### [Problem to solve]
Reproduce exactly the lines from the top of the records below through the line holding "msg q' = extension_at msg q".

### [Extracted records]
Segment Open

Lemma GetOrCreateExtension_other (msg m1 : upb_Message)
  (e e' : upb_MiniTableExtension) (a a1 : upb_Arena) (p : option nat) :
  window_in_block msg -> ext_id e' <> ext_id e ->
  _upb_Message_GetOrCreateExtension msg e a = (p, m1, a1) ->
  match _upb_Message_Getext msg e' with
  | Some q => exists q', _upb_Message_Getext m1 e' = Some q'
                         /\ extension_at m1 q' = extension_at msg q
  | None => _upb_Message_Getext m1 e' = None
  end.
Proof.
  intros Hb Hne. unfold _upb_Message_GetOrCreateExtension.
  assert (Hsame :
    match _upb_Message_Getext msg e' with
    | Some q => exists q', _upb_Message_Getext msg e' = Some q'
                           /\ extension_at msg q' = extension_at msg q
    | None => _upb_Message_Getext msg e' = None
    end).
  { destruct (_upb_Message_Getext msg e') as [q|]; [now exists q|reflexivity]. }
  destruct (_upb_Message_Getext msg e) as [q0|] eqn:Hg.
  - intros H. injection H as _ <- _. exact Hsame.
  - destruct (realloc_internal msg sizeof_upb_Message_Extension a)
      as [[ok m2] a2] eqn:Hr.
    destruct ok; [|intros H; injection H as _ <- _; exact Hsame].
    destruct (realloc_internal_window _ _ _ _ Hr) as [i2 [Hi2 [Hge _]]].
    pose proof (realloc_internal_in_block _ _ _ _ Hr Hb) as Hb2.
    pose proof (realloc_internal_lookup _ _ _ _ e' Hr) as Hl2.
    unfold window_in_block in Hb2. rewrite Hi2 in *.
    intros H. injection H as _ <- _.
    set (b := (ext_begin i2 - sizeof_upb_Message_Extension)%nat) in *.
    set (x := {| ext := ext_id e; data := zero_bytes |}).
    assert (Hfind :
      _upb_Message_Getext
        (put_extension
           (with_internal m2 {| size := size i2; ext_begin := b;
                                ext_mem := ext_mem i2 |}) b x) e'
      = _upb_Message_Getext m2 e').
    { unfold _upb_Message_Getext, put_extension.
      cbn [internal with_internal size ext_begin ext_mem]. rewrite Hi2.
      unfold extension_count at 1. cbn [size ext_begin]. unfold b.
      rewrite prepended_count by lia. cbn [find_extension].
      rewrite Nat.eqb_refl. cbn [ext x].
      assert (Hn : (ext_id e =? ext_id e')%nat = false)
        by (apply Nat.eqb_neq; congruence).
      rewrite Hn.
      replace (ext_begin i2 - sizeof_upb_Message_Extension
               + sizeof_upb_Message_Extension)%nat
        with (ext_begin i2) by lia.
      apply find_extension_same_ids. intros k _.
      destruct (Nat.eqb_spec
                  (ext_begin i2 + k * sizeof_upb_Message_Extension)%nat
                  (ext_begin i2 - sizeof_upb_Message_Extension)%nat)
        as [E|_]; [|reflexivity].
      exfalso. unfold sizeof_upb_Message_Extension in *. lia. }
    destruct (_upb_Message_Getext msg e') as [q|].
    + destruct Hl2 as [q' [Hq' Hx']]. exists q'. rewrite Hfind.
      split; [exact Hq'|]. rewrite <- Hx'.
      unfold put_extension, extension_at.
      cbn [internal with_internal ext_mem]. rewrite Hi2.
      destruct (Nat.eqb_spec q' b) as [E|_]; [|reflexivity].
      exfalso. unfold _upb_Message_Getext in Hq'. rewrite Hi2 in Hq'.
      destruct (find_extension_some _ _ _ _ _ Hq') as [k [_ [Hk _]]].
      unfold b, sizeof_upb_Message_Extension in *. lia.
    + now rewrite Hfind.
Qed.
(* ===== verification/_CoqProject ===== *)
-Q . S2P
Prelude.v
Float64.v
Models.v
AuctionTypes.v
Cell.v
Zones.v
Scheduler.v
Placement.v
ScheduleProps.v
Batch.v
AuctionRunner.v
AuctionExamples.v
GoStd.v
NetIP.v
Actions.v
Egress.v
Executor.v
Ports.v
StoreNode.v
ContainerStore.v
ContainerLifecycle.v
NodeLocks.v
Depot.v
CellRep.v
RepDepot.v
ExecutorExamples.v
RepExamples.v
Reaper.v
OperationQueue.v
Routes.v
RoutingTable.v
RoutingProps.v
RoutingExamples.v
RouteHandler.v
RouteSync.v
RouteExamples.v
RunRequest.v
Processors.v
Generator.v
ProcessorProps.v
HarmonizerProps.v
HarmonizerExamples.v
Steps.v
StepProps.v
StepResults.v
Transformer.v
TransformerProps.v
StepExamples.v
Hashes.v
FileCache.v
FileCacheProps.v
FileCacheRuns.v
ReplacedEntries.v
Downloader.v
CachedDownloader.v
CachedDownloaderProps.v
FetchProps.v
FetchRuns.v
CacheState.v
LogStream.v
LogStreamer.v
WorkPool.v
Throttler.v
DependencyManager.v
DependencyProps.v
GardenHealth.v
GoStrings.v
Regexp.v
Fingerprint.v
SshAuth.v
SshProxy.v
LocalDriver.v
VolumeProps.v
Volman.v
ContainerMetrics.v
Scp.v
ScpTrace.v
ScpProps.v
ScpCopies.v
(* ===== verification/Cell.v ===== *)
(** * Cells as the auctioneer sees them

    [auction/auctionrunner/cell.go]: a cell's last known state, the work
    reserved on it, scoring, reservation and commit. *)
From Stdlib Require Import ZArith Lia.
From S2P Require Import Prelude Float64 Models AuctionTypes.

(** The rep client of a cell, [models.RepClient].  [client_State i] is the
    answer to the [i]-th request for the state. *)
Record RepClient := mkRepClient {
  client_State : nat -> result string CellState;
  client_Perform : Work -> result string Work }.

Definition LocalityOffset : Z := 1000.

Record Cell := mkCell {
  cell_Guid : string;
  cell_client : RepClient;
  cell_state : CellState;
  cell_Index : Z;
  cell_workToCommit : Work }.

Definition NewCell (guid : string) (client : RepClient) (state : CellState) : Cell :=
  mkCell guid client state (cs_CellIndex state) (mkWork [] [] guid).

Definition Cell_StartingContainerCount (c : Cell) : Z :=
  cs_StartingContainerCount (cell_state c).
Definition Cell_MatchRootFS `{UrlParser} (c : Cell) (rootFS : string) : bool :=
  CellState_MatchRootFS (cell_state c) rootFS.
Definition Cell_MatchVolumeDrivers (c : Cell) (volumeDrivers : list string) : bool :=
  CellState_MatchVolumeDrivers (cell_state c) volumeDrivers.
Definition Cell_MatchPlacementTags (c : Cell) (placementTags : list string) : bool :=
  CellState_MatchPlacementTags (cell_state c) placementTags.

(** The instances of a process among LRPs. *)
Definition count_process (processGuid : string) (lrps : list SchedulingLRP) : Z :=
  foldl (fun n lrp =>
           if bool_decide (key_ProcessGuid (lrp_Key lrp) = processGuid) then i64 (n + 1) else n)
        0%Z lrps.

(** The LRP's resource with the cell's proxy overhead added. *)
Definition proxied (c : CellState) (res : Resource) : Resource :=
  {| r_MemoryMB := i32 (r_MemoryMB res + i32 (cs_ProxyMemoryAllocationMB c));
     r_DiskMB := r_DiskMB res;
     r_MaxPids := r_MaxPids res |}.

Definition Cell_ScoreForLRP (c : Cell) (lrp : SchedulingLRP)
    (startingContainerWeight binPackFirstFitWeight : float64)
    : result InsufficientResourcesError float64 :=
  let proxiedLRP := proxied (cell_state c) (lrp_Res lrp) in
  match CellState_ResourceMatch (cell_state c) proxiedLRP with
  | Some err => Err err
  | None =>
      let numberOfInstancesWithMatchingProcessGuid :=
        count_process (key_ProcessGuid (lrp_Key lrp)) (cs_LRPs (cell_state c)) in
      let localityScore := i64 (LocalityOffset * numberOfInstancesWithMatchingProcessGuid) in
      let resourceScore :=
        CellState_ComputeScore (cell_state c) proxiedLRP startingContainerWeight in
      let indexScore := fmul (of_int (cell_Index c)) binPackFirstFitWeight in
      Ok (fadd (fadd resourceScore (of_int localityScore)) indexScore)
  end.

Definition Cell_ScoreForTask (c : Cell) (task : SchedulingTask)
    (startingContainerWeight : float64) : result InsufficientResourcesError float64 :=
  match CellState_ResourceMatch (cell_state c) (task_Res task) with
  | Some err => Err err
  | None =>
      let localityScore := i64 (LocalityOffset * Z.of_nat (length (cs_Tasks (cell_state c)))) in
      let resourceScore :=
        CellState_ComputeScore (cell_state c) (task_Res task) startingContainerWeight in
      Ok (fadd resourceScore (of_int localityScore))
  end.

Definition Cell_ReserveLRP (c : Cell) (lrp : SchedulingLRP)
    : result InsufficientResourcesError Cell :=
  match CellState_ResourceMatch (cell_state c) (lrp_Res lrp) with
  | Some err => Err err
  | None =>
      Ok {| cell_Guid := cell_Guid c; cell_client := cell_client c;
            cell_state := CellState_AddLRP (cell_state c) lrp;
            cell_Index := cell_Index c;
            cell_workToCommit :=
              mkWork (work_LRPs (cell_workToCommit c) ++ [lrp])
                     (work_Tasks (cell_workToCommit c))
                     (work_CellID (cell_workToCommit c)) |}
  end.

Definition Cell_ReserveTask (c : Cell) (task : SchedulingTask)
    : result InsufficientResourcesError Cell :=
  match CellState_ResourceMatch (cell_state c) (task_Res task) with
  | Some err => Err err
  | None =>
      Ok {| cell_Guid := cell_Guid c; cell_client := cell_client c;
            cell_state := CellState_AddTask (cell_state c) task;
            cell_Index := cell_Index c;
            cell_workToCommit :=
              mkWork (work_LRPs (cell_workToCommit c))
                     (work_Tasks (cell_workToCommit c) ++ [task])
                     (work_CellID (cell_workToCommit c)) |}
  end.

(** A failed request may have been performed in part, so none of its work is
    reported back. *)
Definition Cell_Commit (c : Cell) : Work :=
  if bool_decide (length (work_LRPs (cell_workToCommit c)) = 0) &&
     bool_decide (length (work_Tasks (cell_workToCommit c)) = 0)
  then emptyWork
  else match client_Perform (cell_client c) (cell_workToCommit c) with
       | Err _ => emptyWork
       | Ok failedWork => failedWork
       end.

(** ** Lemmas *)

(** The cell passes the placement constraint. *)
Definition cell_matches `{UrlParser} (pc : PlacementConstraint) (c : Cell) : bool :=
  Cell_MatchRootFS c (pc_RootFs pc) &&
  Cell_MatchVolumeDrivers c (pc_VolumeDrivers pc) &&
  Cell_MatchPlacementTags c (pc_PlacementTags pc).

Lemma ScoreForLRP_err c lrp w b e :
  Cell_ScoreForLRP c lrp w b = Err e <->
  CellState_ResourceMatch (cell_state c) (proxied (cell_state c) (lrp_Res lrp)) = Some e.
Proof. unfold Cell_ScoreForLRP. destruct (CellState_ResourceMatch _ _); intuition congruence. Qed.

Lemma ScoreForLRP_ok_fits c lrp w b s :
  Cell_ScoreForLRP c lrp w b = Ok s -> fits (cell_state c) (proxied (cell_state c) (lrp_Res lrp)).
Proof.
  unfold Cell_ScoreForLRP. rewrite <-ResourceMatch_nil.
  destruct (CellState_ResourceMatch _ _); intuition congruence.
Qed.

Lemma ScoreForTask_err c task w e :
  Cell_ScoreForTask c task w = Err e <->
  CellState_ResourceMatch (cell_state c) (task_Res task) = Some e.
Proof. unfold Cell_ScoreForTask. destruct (CellState_ResourceMatch _ _); intuition congruence. Qed.

Lemma ScoreForTask_ok_fits c task w s :
  Cell_ScoreForTask c task w = Ok s -> fits (cell_state c) (task_Res task).
Proof.
  unfold Cell_ScoreForTask. rewrite <-ResourceMatch_nil.
  destruct (CellState_ResourceMatch _ _); intuition congruence.
Qed.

Segment Closed

### [Answer]
Lemma GetOrCreateExtension_other (msg m1 : upb_Message)
  (e e' : upb_MiniTableExtension) (a a1 : upb_Arena) (p : option nat) :
  window_in_block msg -> ext_id e' <> ext_id e ->
  _upb_Message_GetOrCreateExtension msg e a = (p, m1, a1) ->
  match _upb_Message_Getext msg e' with
  | Some q => exists q', _upb_Message_Getext m1 e' = Some q'
                         /\ extension_at m1 q' = extension_at msg q
  | None => _upb_Message_Getext m1 e' = None
  end.
Proof.
  intros Hb Hne. unfold _upb_Message_GetOrCreateExtension.
  assert (Hsame :
    match _upb_Message_Getext msg e' with
    | Some q => exists q', _upb_Message_Getext msg e' = Some q'
                           /\ extension_at msg q' = extension_at msg q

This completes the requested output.